◆ TASK STATEMENT: From the line with "(choiceCtrs2 s) h" to the final line of the records, reproduce every line exactly and only those lines.

◆ PROVIDED DATA:
───

(** ** Observational equivalence *)
Record equiv (s s' : t) : Prop := {
  eq_cfg : cfg s' = cfg s;
  eq_regs : HistRegs.equiv (regs s) (regs s');
  eq_regs2 : HistRegs.equiv (regs2 s) (regs2 s');
  eq_local : localCtrs s' = localCtrs s;
  eq_local2 : localCtrs2 s' = localCtrs2 s;
  eq_global : globalCtrs s' = globalCtrs s;
  eq_choice : choiceCtrs s' = choiceCtrs s;
  eq_choice2 : choiceCtrs2 s' = choiceCtrs2 s;
  eq_objects : cells (histories s') = cells (histories s);
}.

#[global] Instance tritournament_equiv : Equivalence equiv.
Proof.
  split.
  - intros s. by split.
  - intros s s' []. by split.
  - intros a b c [] []. split; try congruence; [by transitivity (regs b)|by transitivity (regs2 b)].
Qed.

(** The direction [lookup] answers. *)
Definition answer (s : t) (tid pc : Z) : res bool := '(b, _, _) ← lookup s tid pc; Ok b.

Lemma tri_answer_equiv nt s s' tid pc :
  wf nt s → wf nt s' → equiv s s' → 0 ≤ tid < nt → answer s' tid pc = answer s tid pc.
Proof.
  intros H H' [Ec [(E1 & E2 & E3 & E4) Eg El] [(F1 & F2 & F3 & F4) Fg Fl] E5 E6 E7 E8 E9 _] Ht.
  destruct (tri_exists nt s H tid pc Ht) as (g & x & x2 & Hg & Hx & Hx2).
  destruct (tri_lookup_Ok nt s H tid pc g x x2 Ht Hg Hx Hx2)
    as (lp & lp2 & gl & ch & ch2 & P1 & P2 & P3 & P4 & P5 & EL).
  assert (HistRegs.slot (regs s') pc = HistRegs.slot (regs s) pc) as Es
    by (unfold HistRegs.slot; by rewrite E1, E2).
  assert (HistRegs.slot (regs2 s') pc = HistRegs.slot (regs2 s) pc) as Es2
    by (unfold HistRegs.slot; by rewrite F1, F2).
  destruct (Forall2_lookup_l _ _ _ _ _ El Hx) as (x' & Hx' & Exx). rewrite <- Es in Hx'.
  destruct (Forall2_lookup_l _ _ _ _ _ Fl Hx2) as (x2' & Hx2' & Exx2). rewrite <- Es2 in Hx2'.
  rewrite <- Eg in Hg.
  destruct (tri_lookup_Ok nt s' H' tid pc g x' x2' Ht Hg Hx' Hx2')
    as (lp' & lp2' & gl' & ch' & ch2' & Q1 & Q2 & Q3 & Q4 & Q5 & EL').
  unfold answer. rewrite EL, EL'. cbn [heap_new mbind res_bind]. unfold HistRegs.same_local in Exx, Exx2.
  rewrite Ec, E3, E5, <- Exx, P1 in Q1. rewrite Ec, F3, E6, <- Exx2, P2 in Q2. rewrite Ec, E7, P3 in Q3.
  rewrite Ec, E8, P4 in Q4. rewrite Ec, E9, P5 in Q5. by simplify_eq.
Qed.
(* ===== verification/GTriTournament.v ===== *)
(** * The three-way tournament with gshare ([cpu/pred/gtritournament.hh], [gtritournament.cc])

    The tournament predictor with a gshare predictor ([globalCtrs2], read under a
    history register of its own) and a second choice table, which decides between
    the gshare predictor and the verdict of the ordinary tournament.  [regs] holds
    the members [TournamentBP] has too; the second history registers are
    [globalHistory2]. *)

From S2P Require Import Prelude IntMath SatCounter Predictor HistRegs Tournament TriTournament.

Module GTriTournamentBP.

Record BPHistory := mkHist {
  h_globalHistory : Z;
  h_globalHistory2 : Z;
  localHistoryIdx : Z;
  localHistory : Z;
  localPredTaken : bool;
  globalPredTaken : bool;
  globalUsed : bool;
  globalPredTaken2 : bool;
  globalUsed2 : bool;
}.

Record Params := mkParams {
  p_numThreads : Z;
  p_instShiftAmt : Z;
  p_localPredictorSize : Z;
  p_localCtrBits : Z;
  p_localHistoryTableSize : Z;
  p_globalPredictorSize : Z;
  p_globalCtrBits : Z;
  p_globalPredictorSize2 : Z;
  p_globalCtrBits2 : Z;
  p_choicePredictorSize : Z;
  p_choiceCtrBits : Z;
  p_choicePredictorSize2 : Z;
  p_choiceCtrBits2 : Z;
}.

Record Cfg := mkCfg {
  localPredictorSize : Z;
  localCtrBits : Z;
  localHistoryBits : Z;
  globalPredictorSize : Z;
  globalPredictorSize2 : Z;
  globalCtrBits : Z;
  globalCtrBits2 : Z;
  globalHistoryBits : Z;
  globalHistoryBits2 : Z;
  globalHistoryMask : Z;
  globalHistoryMask2 : Z;
  choiceHistoryMask : Z;
  choiceHistoryMask2 : Z;
  historyRegisterMask2 : Z;
  choicePredictorSize : Z;
  choicePredictorSize2 : Z;
  choiceCtrBits : Z;
  choiceCtrBits2 : Z;
  localThreshold : Z;
  globalThreshold : Z;
  globalThreshold2 : Z;
  choiceThreshold : Z;
  choiceThreshold2 : Z;
}.

Record t := mk {
  cfg : Cfg;
  regs : HistRegs.t;
  globalHistory2 : list Z;
  localCtrs : list SatCounter.t;
  globalCtrs : list SatCounter.t;
  globalCtrs2 : list SatCounter.t;
  choiceCtrs : list SatCounter.t;
  choiceCtrs2 : list SatCounter.t;
  histories : heap BPHistory;
  atLeastOneCorrectExpertOnMispredict : Z;
}.

Definition with_regs (r : HistRegs.t) (g2 : list Z) (s : t) : t :=
  mk (cfg s) r g2 (localCtrs s) (globalCtrs s) (globalCtrs2 s) (choiceCtrs s) (choiceCtrs2 s)
     (histories s) (atLeastOneCorrectExpertOnMispredict s).
Definition with_ctrs (l g g2 c c2 : list SatCounter.t) (s : t) : t :=
  mk (cfg s) (regs s) (globalHistory2 s) l g g2 c c2 (histories s) (atLeastOneCorrectExpertOnMispredict s).
Definition with_histories (h : heap BPHistory) (s : t) : t :=
  mk (cfg s) (regs s) (globalHistory2 s) (localCtrs s) (globalCtrs s) (globalCtrs2 s) (choiceCtrs s)
     (choiceCtrs2 s) h (atLeastOneCorrectExpertOnMispredict s).
Definition with_stat (n : Z) (s : t) : t :=
  mk (cfg s) (regs s) (globalHistory2 s) (localCtrs s) (globalCtrs s) (globalCtrs2 s) (choiceCtrs s)
     (choiceCtrs2 s) (histories s) n.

───

◆ ANSWER BOX:
     (choiceCtrs2 s) h (atLeastOneCorrectExpertOnMispredict s).
Definition with_stat (n : Z) (s : t) : t :=
  mk (cfg s) (regs s) (globalHistory2 s) (localCtrs s) (globalCtrs s) (globalCtrs2 s) (choiceCtrs s)
     (choiceCtrs2 s) (histories s) n.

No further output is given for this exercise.